Per la prima puntata della rubrica “Le donne nella storia della Scuola”, ne ricordiamo due in particolare: Bettisia Gozzadini e Costanza Calenda.
La figura della donna, nel medioevo, veniva considerata come “essere inferiore all’uomo”.
San Tommaso riteneva che era “cosa necessaria all’uomo”, per la chiesa “la porta dell’inferno”. Per i padri la nascita delle figlie femmine era una vera “disgrazia”.
Poche, anzi pochissime, le donne istruite, ma per fortuna per quelle figlie di famiglie nobili e benestanti c’era uno spiraglio che permetteva loro di studiare in casa con docenti privati.
Bettisia Gozzadini (Bologna 1209)
La sua innata vocazione per lo studio la portò a laurearsi in giurisprudenza nel 1236 con il massimo dei voti.

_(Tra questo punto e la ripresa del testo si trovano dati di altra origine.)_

(* ===== verification/ShProofs.v ===== *)
(** * Theorems on the parser of the shell

    [parsecmd_strings]: the parser terminates on every line, and the NULs that
    nulterminate stores leave every argument and file name as it stands in the line.
    [parse_roundtrip]: the parser inverts the printing of commands. *)

From Stdlib Require Import ZArith Lia.
From stdpp Require Import base list sets strings.
From S2P Require Import Prelude KString User Ulib Sh.
Import Sh.

(** ** Rules: the code returns or panics *)

Definition wpp {S A} (m : M S A) (Q : A -> S -> Prop) (s : S) : Prop :=
  match m s with Ret a s' => Q a s' | Panic _ _ => True | _ => False end.
#[global] Arguments wpp : simpl never.

Lemma wpp_bind {S A B} (m : M S A) (f : A -> M S B) Q s :
  wpp m (fun a s' => wpp (f a) Q s') s -> wpp (m ≫= f) Q s.
Proof. unfold wpp, mbind, M_bind. by destruct (m s). Qed.
Lemma wpp_ret {S A} (a : A) (Q : A -> S -> Prop) s : Q a s -> wpp (mret a) Q s.
Proof. done. Qed.
Lemma wpp_panic {S A} msg (Q : A -> S -> Prop) s : wpp (panic msg) Q s.
Proof. done. Qed.
Lemma wpp_gets {S A} (f : S -> A) (Q : A -> S -> Prop) s : Q (f s) s -> wpp (gets f) Q s.
Proof. done. Qed.
Lemma wpp_mono {S A} (m : M S A) (Q Q' : A -> S -> Prop) s :
  wpp m Q s -> (forall a s', Q a s' -> Q' a s') -> wpp m Q' s.
Proof. unfold wpp. destruct (m s); naive_solver. Qed.

(** ** Tokens *)

Definition delim (c : Z) : Prop := c ∈ whitespace \/ c ∈ symbols.

Lemma is_in_spec c l : is_in c l = true <-> c ∈ l.
Proof.
  unfold is_in. rewrite <- strchr_elem. destruct (strchr l c); split; try done; by eauto || intros [? ?].
Qed.
Lemma is_in_false c l : is_in c l = false <-> c ∉ l.
Proof. rewrite <- is_in_spec. by destruct (is_in c l). Qed.

Lemma skip_ws_suffix s : skip_ws s `suffix_of` s.
Proof.
  induction s as [|c s IH]; cbn [skip_ws]; [done|]. case_match; [|done]. by apply suffix_cons_r.
Qed.

(** A word in the line: its characters are no delimiters, and one follows it. *)
Definition word_at (line : list Z) (q eq : ptr) : Prop :=
  q `suffix_of` line /\
  exists w, q = w ++ eq /\ w <> [] /\ Forall (fun c => ~ delim c) w /\
    (forall c eq', eq = c :: eq' -> delim c).

Lemma skip_word_spec s :
  exists w, s = w ++ skip_word s /\ Forall (fun c => ~ delim c) w /\
    (forall c s', skip_word s = c :: s' -> delim c).
Proof.
  induction s as [|c s IH]; cbn [skip_word]; [by exists []|].
  destruct (negb (is_in c whitespace) && negb (is_in c symbols)) eqn:E.
  - apply andb_true_iff in E as [E1%negb_true_iff E2%negb_true_iff].
    apply is_in_false in E1, E2. destruct IH as (w & Hs & Hw & Hd). exists (c :: w).
    split; [by rewrite <- app_comm_cons, <- Hs|]. split; [|done]. constructor; [|done]. by intros [?|?].
  - exists []. split_and!; [done|done|]. intros ? ? [= <- _].
    apply andb_false_iff in E as [E%negb_false_iff|E%negb_false_iff]; apply is_in_spec in E; [by left|by right].
Qed.

Lemma skip_ws_head s c s' : skip_ws s = c :: s' -> c ∉ whitespace.
Proof.
  induction s as [|d s IH]; cbn [skip_ws]; [done|]. destruct (is_in d whitespace) eqn:E; [done|].
  intros [= <- _]. by apply is_in_false.
Qed.

(** What [token] returns at a byte that is not white space. *)
Lemma token_spec line q tok eq :
  token q = (tok, eq) -> q `suffix_of` line -> (forall c q', q = c :: q' -> c ∉ whitespace) ->
  eq `suffix_of` q /\ (q <> [] -> (length eq < length q)%nat) /\ (tok = 97 -> word_at line q eq) /\
  (tok = 0 -> q = []).
Proof.
  intros Ht Hq Hws. unfold token in Ht. destruct q as [|c q1]; [by injection Ht as <- <-|].
  destruct (is_in c (str "|();&<")) eqn:E1.
  { injection Ht as <- <-. split_and!; [by apply suffix_cons_r|cbn; lia|..];
      intros ->; by vm_compute in E1. }
  destruct (Z.eqb_spec c 62) as [->|E2].
  { assert (tok = 43 /\ (exists d, q1 = d :: eq) \/ tok = 62 /\ eq = q1) as H.
    { destruct q1 as [|d q2]; [injection Ht as <- <-; by right|].
      destruct (d =? 62); injection Ht as <- <-; [left; by eauto|by right]. }
    destruct H as [[-> [d ->]]|[-> ->]]; (split_and!; [|cbn; lia|done|done]).
    - do 2 apply suffix_cons_r. done.
    - by apply suffix_cons_r. }
  injection Ht as <- <-.
  assert (skip_word (c :: q1) = skip_word q1) as Hs.
  { cbn [skip_word]. rewrite (proj2 (is_in_false c whitespace)) by by eapply Hws.
    rewrite (proj2 (is_in_false c symbols)); [done|]. apply is_in_false in E1.
    intros Hc. apply E1. revert Hc E2. change symbols with [60; 124; 62; 38; 59; 40; 41].
    change (str "|();&<") with [124; 40; 41; 59; 38; 60]. set_solver. }
  destruct (skip_word_spec (c :: q1)) as (w & Hw & Hall & Hd).
  assert (w <> []) as Hne.
  { intros ->. apply (f_equal length) in Hw. rewrite Hs in Hw. cbn in Hw.
    destruct (skip_word_spec q1) as (w1 & Hw1 & _). apply (f_equal length) in Hw1. rewrite length_app in Hw1. lia. }
  split_and!.
  - by exists w.
  - intros _. rewrite Hw at 2. rewrite length_app. destruct w; cbn; [done|lia].
  - intros _. split; [done|]. by exists w.
  - done.
Qed.

(** ** The invariant of the parser *)

(** Every word of the command is a word of the line. *)
Fixpoint cmd_ok (line : list Z) (c : cmd) : Prop :=
  match c with
  | EXEC argv => Forall (fun a => word_at line a.1 a.2) argv
  | REDIR c' file efile _ _ => cmd_ok line c' /\ word_at line file efile
  | PIPE l r | LIST l r => cmd_ok line l /\ cmd_ok line r
  | BACK c' => cmd_ok line c'
  end.

Section parser.
Variable line : list Z.
(* ===== verification/UtFile.v ===== *)
(** * user/usertests.c: tests of files and directories *)

From Stdlib Require Import ZArith Lia.
From stdpp Require Import base list strings.
From S2P Require Import Prelude KString User Ulib Programs UtBase.

Module UtFile.

(** The global buf at the start of a test. *)
Definition buf0 : list Z := replicate (Z.to_nat BUFSZ) 0.

(** ** O_TRUNC *)

Definition truncate1 (s : list Z) : M ust unit :=
  do (Sunlink (str "truncfile"));;
  fd1 ← call (Sopen (str "truncfile") O_CTW);
  do (Swrite fd1 (str "abcd"));;
  do (Sclose fd1);;
  fd2 ← call (Sopen (str "truncfile") O_RDONLY);
  n ← call (Sread fd2 32);
  fail_if (negb (n =? 4)) (line "%s: read %d bytes, wanted 4") [sa s; UInt n];;
  fd1 ← call (Sopen (str "truncfile") (Z.lor O_WRONLY O_TRUNC));
  fd3 ← call (Sopen (str "truncfile") O_RDONLY);
  n ← call (Sread fd3 32);
  when (negb (n =? 0)) (
    printf (line "aaa fd3=%d") [UInt fd3];;
    die (line "%s: read %d bytes, wanted 0") [sa s; UInt n]);;
  n ← call (Sread fd2 32);
  when (negb (n =? 0)) (
    printf (line "bbb fd2=%d") [UInt fd2];;
    die (line "%s: read %d bytes, wanted 0") [sa s; UInt n]);;
  do (Swrite fd1 (str "abcdef"));;
  n ← call (Sread fd3 32);
  fail_if (negb (n =? 6)) (line "%s: read %d bytes, wanted 6") [sa s; UInt n];;
  n ← call (Sread fd2 32);
  fail_if (negb (n =? 2)) (line "%s: read %d bytes, wanted 2") [sa s; UInt n];;
  do (Sunlink (str "truncfile"));;
  do (Sclose fd1);;
  do (Sclose fd2);;
  do (Sclose fd3).

Definition truncate2 (s : list Z) : M ust unit :=
  do (Sunlink (str "truncfile"));;
  fd1 ← call (Sopen (str "truncfile") O_CTW);
  do (Swrite fd1 (str "abcd"));;
  fd2 ← call (Sopen (str "truncfile") (Z.lor O_TRUNC O_WRONLY));
  n ← call (Swrite fd1 (str "x"));
  fail_if (negb (n =? -1)) (line "%s: write returned %d, expected -1") [sa s; UInt n];;
  do (Sunlink (str "truncfile"));;
  do (Sclose fd1);;
  do (Sclose fd2).
(* ===== verification/UtMalloc.v ===== *)
(** * mem() of user/usertests.c on top of malloc() and free()

    The child of mem() takes blocks of 10001 bytes until there is no memory, linked by their
    first words, frees them along the links and asks for 20 KB.  [mem_passes]: if the memory that sbrk()
    grants is contiguous, which is what the kernel does, the child ends with exit(0) however much
    memory there is: the links survive in the blocks, free() joins all of them
    into one block again, and the larger request finds its place in it. *)

From Stdlib Require Import ZArith Lia.
From stdpp Require Import base list gmap sets sorting strings.
From S2P Require Import Prelude KString User Ulib Umalloc UmallocProofs UtBase UtMem.

Module UtMalloc.
Import Umalloc UmallocProofs UtMem.

(** ** The replies to sbrk() *)

(** The code only consumes replies by calls of sbrk(). *)
Definition frugal {A} (m : M umst A) : Prop := forall s,
  match m s with
  | Ret _ s' => exists l, asked s' = asked s ++ l /\ replies s' = drop (length l) (replies s)
  | _ => True
  end.

Lemma frugal_bind {A B} (m : M umst A) (f : A -> M umst B) : frugal m -> (forall a, frugal (f a)) -> frugal (m ≫= f).
Proof.
  intros Hm Hf s. specialize (Hm s). unfold mbind, M_bind. destruct (m s) as [a s1| | | |]; try done.
  specialize (Hf a s1). destruct (f a s1) as [b s2| | | |]; try done. destruct Hm as (l1 & A1 & R1), Hf as (l2 & A2 & R2).
  exists (l1 ++ l2). rewrite A2, A1, R2, R1, drop_drop, length_app, app_assoc. done.
Qed.

Lemma frugal_same {A} (m : M umst A) :
  (forall s, match m s with Ret _ s' => asked s' = asked s /\ replies s' = replies s | _ => True end) -> frugal m.
Proof. intros H s. specialize (H s). destruct (m s); try done. destruct H as [-> ->]. exists []. by rewrite app_nil_r. Qed.

Lemma frugal_sbrk n : frugal (sbrk n).
Proof. intros s. unfold sbrk. destruct (replies s) eqn:E; [done|]. by exists [n]. Qed.

Ltac frugal :=
  repeat lazymatch goal with
    | |- frugal (sbrk _) => apply frugal_sbrk
    | |- frugal (mbind _ _) => apply frugal_bind; [|intros]
    | |- frugal (if ?b then _ else _) => destruct b
    | |- frugal (mret _) => by apply frugal_same
    | |- frugal (gets _) => by apply frugal_same
    | |- frugal (ptr _) => by apply frugal_same
    | |- frugal (size _) => by apply frugal_same
    | |- frugal (set_ptr _ _) => by apply frugal_same
    | |- frugal (set_size _ _) => by apply frugal_same
    | |- frugal (set_freep _) => by apply frugal_same
    | |- frugal out_of_fuel => by apply frugal_same
    end.

Lemma frugal_free fuel ap : frugal (free fuel ap).
Proof.
  unfold free. frugal. generalize (plus ap (-1)) as bp. intros bp.
  match goal with |- frugal (free_loop _ _ ?p) => revert p end. induction fuel; intros p; cbn [free_loop]; frugal; done.
Qed.

Lemma frugal_malloc base fuel nbytes : frugal (malloc base fuel nbytes).
Proof.
  unfold malloc. frugal. match goal with |- frugal (malloc_loop _ ?n ?p ?q) => generalize n, p, q end.
  induction fuel; intros n p q; cbn [malloc_loop]; unfold morecore; frugal; try done; apply frugal_free.
Qed.

Section mem.
Context (base : Z).

(** The state after the replies [r], [rs] have been seen. *)
Lemma frugal_wp {A} (m : M umst A) (Q : A -> umst -> Prop) s :
  frugal m -> wp m Q s ->
  wp m (fun a s' => Q a s' /\ exists l, asked s' = asked s ++ l /\ replies s' = drop (length l) (replies s)) s.
Proof. intros Hf. specialize (Hf s). unfold wp. by destruct (m s). Qed.

(** ** The blocks of the child *)

(** The allocated blocks [A] are linked by their first words, from the block behind [m] on. *)
Fixpoint chain (s : umst) (A : list block) (m : Z) : Prop :=
  match A with
  | [] => m = 0
  | b :: A' => m = b.1 + 16 /\ chain s A' (h_ptr s (b.1 + 16))
  end.

Definition large (b : block) : Prop := 2 <= b.2.

Lemma first_word (b : block) : large b -> b.1 + 16 ∈ cells b.
Proof. intros Hb. apply elem_of_cells. exists 1. unfold large in Hb. lia. Qed.

Lemma chain_keeps s s' A m : Forall large A -> keeps A s s' -> chain s A m -> chain s' A m.
Proof.
  intros HA. revert m. induction HA as [|b A Hb HA IH]; intros m HK; [done|]. intros [-> Hc]. split; [done|].
  destruct (HK (b.1 + 16)) as [-> _]; [cbn; apply elem_of_app; left; by apply first_word|].
  apply IH; [|done]. intros a Ha. apply HK. cbn. apply elem_of_app. by right.
Qed.

(** A word is stored in the first word of the block [b]. *)
Lemma inv_store s s' F A O (b : block) v :
  inv base s F (b :: A) O -> large b -> s' = mk_umst (fun y => if y =? b.1 + 16 then v else h_ptr s y) (h_size s) (freep s) (replies s) (asked s) ->
  inv base s' F (b :: A) O /\ keeps A s s' /\ h_ptr s' (b.1 + 16) = v.
Proof.
  intros Hinv Hb ->. pose proof Hinv as [Hseg Hs Hok Hal Hp Hnd Hf]. pose proof (first_word b Hb) as Hin.
  assert (b.1 + 16 ∉ A ≫= cells) as HnA.
  { rewrite <- Hp, bind_app in Hnd. apply NoDup_app in Hnd as (_ & _ & Hnd). cbn in Hnd. apply NoDup_app in Hnd as (_ & Hd & _). by apply Hd. }
  split_and!.
  - split; try done. eapply seg_ext; [|exact Hseg]. intros a (x & -> & Hx)%list_elem_of_fmap. cbn [h_ptr h_size].
    rewrite (proj2 (Z.eqb_neq _ _)); [done|]. intros E. apply (unalloc base s F (b :: A) O x Hinv Hx). rewrite E. cbn. apply elem_of_app. by left.
  - intros a Ha. cbn [h_ptr h_size]. rewrite (proj2 (Z.eqb_neq _ _)); [done|]. by intros ->.
  - cbn. by rewrite Z.eqb_refl.
Qed.

Lemma length_cells (b : block) : length (cells b) = Z.to_nat b.2.
Proof. unfold cells. by rewrite length_fmap, length_zseq. Qed.
Lemma own_insert_iff own p r r' q x :
  own !! p = Some r -> r <> x -> r' <> x ->
  <[p := r']> own !! q = Some x <-> own !! q = Some x.
Proof.
  intros Hp Hr Hr'. rewrite lookup_insert. case_decide as E; [|done]. subst.
  split; congruence.
Qed.

Lemma data_not_RFree r : is_data r -> r <> RFree.
Proof. by destruct r. Qed.
Lemma data_not_RTable r root q : is_data r -> r <> RTable root q.
Proof. by destruct r. Qed.
#[local] Hint Resolve data_not_RFree data_not_RTable : core.

Lemma own_insert_ok own l roots s p r r' q x :
  tab_inv own l roots s -> own !! p = Some r -> <[p := r']> own !! q = Some x -> page_ok q.
Proof.
  intros Hinv Hp. rewrite lookup_insert. case_decide; [|by apply Hinv].
  subst. intros _. by eapply ti_ok.
Qed.

(** Changing the owner of a page that is neither a table nor free. *)
Lemma tab_inv_own own l roots s p r r' :
  tab_inv own l roots s -> own !! p = Some r -> is_data r -> is_data r' ->
  tab_inv (<[p := r']> own) l roots s.
Proof.
  intros Hinv Hp Hr Hr'.
  apply (tab_inv_frame own l roots s); try done; [apply Hinv|..].
  - intros q r0. by eapply own_insert_ok.
  - intros q. rewrite (own_insert_iff _ _ r) by auto. apply Hinv.
  - intros t root q. rewrite (own_insert_iff _ _ r) by auto. done.
Qed.

(** Writing to a page that is neither a table nor free. *)
Lemma tab_inv_write own l roots s s' p r :
  tab_inv own l roots s -> own !! p = Some r -> is_data r ->
  k_freelist s' = k_freelist s ->
  (forall b, ~ in_page p b -> rd (k_mem s') b = rd (k_mem s) b) ->
  tab_inv own l roots s'.
Proof.
  intros Hinv Hp Hr Hf Hag. pose proof (data_not_free _ _ _ _ _ _ Hinv Hp Hr).
  apply (tab_inv_frame own l roots s); try done; try apply Hinv.
  - eapply (kmem_inv_ext end_ end_pos); [done| |by apply Hinv]. intros q b Hq Hb.
    symmetry. apply Hag. pose proof (ti_free _ _ _ _ q Hinv Hq).
    apply (own_disjoint own l roots s q p); eauto. congruence.
  - intros t root q b Ht Hb. apply Hag.
    apply (own_disjoint own l roots s t p); eauto. intros ->. by simplify_eq.
Qed.

(** ** Allocating and freeing pages *)

Lemma wp_kalloc_tab own l roots Q s :
  tab_inv own l roots s -> kmem_ready s ->
  (forall s', l = [] -> tab_inv own [] roots s' -> k_mem s' = k_mem s ->
     k_lk s' = settle (k_lk s) -> Q 0 s') ->
  (forall p l' s', l = p :: l' -> own !! p = Some RFree -> page_ok p ->
     tab_inv (<[p := RHeld]> own) l' roots s' ->
     (forall b, ~ in_page p b -> rd (k_mem s') b = rd (k_mem s) b) ->
     k_lk s' = settle (k_lk s) -> Q p s') ->
  wp kalloc Q s.
Proof.
  intros Hinv Hr H0 H1. apply (wp_kalloc end_ end_pos l); [done|apply Hinv|..].
  - intros ->. apply H0; try done.
    apply (tab_inv_frame own [] roots s); try done; try apply Hinv.
    by destruct (ti_kmem _ _ _ _ Hinv).
  - intros p l' s' -> Hp Hnin Hk Hlk _ Hag.
    assert (own !! p = Some RFree) as Hfree by (apply Hinv; left).
    apply (H1 p l'); try done.
    apply (tab_inv_frame own (p :: l') roots s); try done.
    + intros q r0. by eapply own_insert_ok.
    + intros q. rewrite lookup_insert. case_decide as E.
      * subst. split; [done|]. by intros.
      * rewrite (ti_list _ _ _ _ Hinv), elem_of_cons. split; [|by right]. by intros [->|].
    + intros t root q. by rewrite (own_insert_iff _ _ RFree) by done.
    + intros t root q b Ht Hb. apply Hag.
      apply (own_disjoint own (p :: l') roots s t p); eauto. congruence.
Qed.

Lemma wp_kfree_tab own l roots p r Q s :
  tab_inv own l roots s -> kmem_ready s -> own !! p = Some r -> is_data r ->
  (forall s', tab_inv (<[p := RFree]> own) (p :: l) roots s' ->
     (forall b, ~ in_page p b -> rd (k_mem s') b = rd (k_mem s) b) ->
     k_lk s' = settle (k_lk s) -> Q tt s') ->
  wp (kfree end_ p) Q s.
Proof.
  intros Hinv Hr Hp Hd HQ. pose proof (data_not_free _ _ _ _ _ _ Hinv Hp Hd).
  apply (wp_kfree end_ end_pos p l); [done|apply Hinv|by eapply ti_ok|done|].
  intros s' Hk Hlk Hag. apply HQ; try done.
  apply (tab_inv_frame own l roots s); try done.
  - intros q r0. by eapply own_insert_ok.
  - intros q. rewrite lookup_insert, elem_of_cons. case_decide as E.
    + subst. split; [by left|done].
    + rewrite (ti_list _ _ _ _ Hinv). split; [by right|]. by intros [->|].
  - intros t root q. by rewrite (own_insert_iff _ _ r) by auto.
  - intros t root q b Ht Hb. apply Hag.
    apply (own_disjoint own l roots s t p); eauto. intros ->. by simplify_eq.
Qed.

Umberto Eco, ne l’Enciclopedia delle Donne,
riportò che Bettisia fosse talmente bella che teneva le sue lezioni con il volto coperto da un velo e oltre a questo si presentava vestiva in abiti da uomo per non turbare i suoi studenti.

(nell’immagine Bettisia Gozzadini)
Cherubino Ghirardacci nella Historia di Bologna del frate e storico agostiniano invece è ritratta così: “non mai volle piegare l’animo suo di adoprar l’ago per cucire e infino all’anno duodecimo d’età, sempre andò vestita da maschio…
si addottorò con grandissimo fausto di tutta la città di Bologna; e due anni continui in casa sua lesse la Instituta a più di trenta Scholari, che l’ascoltarono”.
Morì sotto il crollo della casa dove abitava a causa dello straripamento del fiume, nel 1261. Quel tragico giorno furono sospese tutte le lezioni in città
Costanza Calenda (Napoli, data di nascita ignota)
Il padre era il fisico e chirurgo Salvatore Calenda nonché priore del Collegio Medico di Salerno.
Laureata in medicina nel 1422 all’Università di Napoli, acquistò fama per le sue conoscenze in medicina e filosofia nella Scuola Medica Salernitana,
che vantava e considerava la presenza delle donne in vari ruoli professionali.

(nell’immagine Costanza Calenda)
La figura femminile, in pieno Medioevo, veniva accettata solo nel ramo dell’ostetricia e puericultrice. Molte sono le donne di rilievo che ricorda la scuola salernitana dove si formò Costanza Calenda: la più famosa tra le “mulieres Salernitanae” è la nobildonna Trotula de Ruggiero, poi Abella di Castellomata, Mercuriade, Rebecca Guarna e Francesca Romana.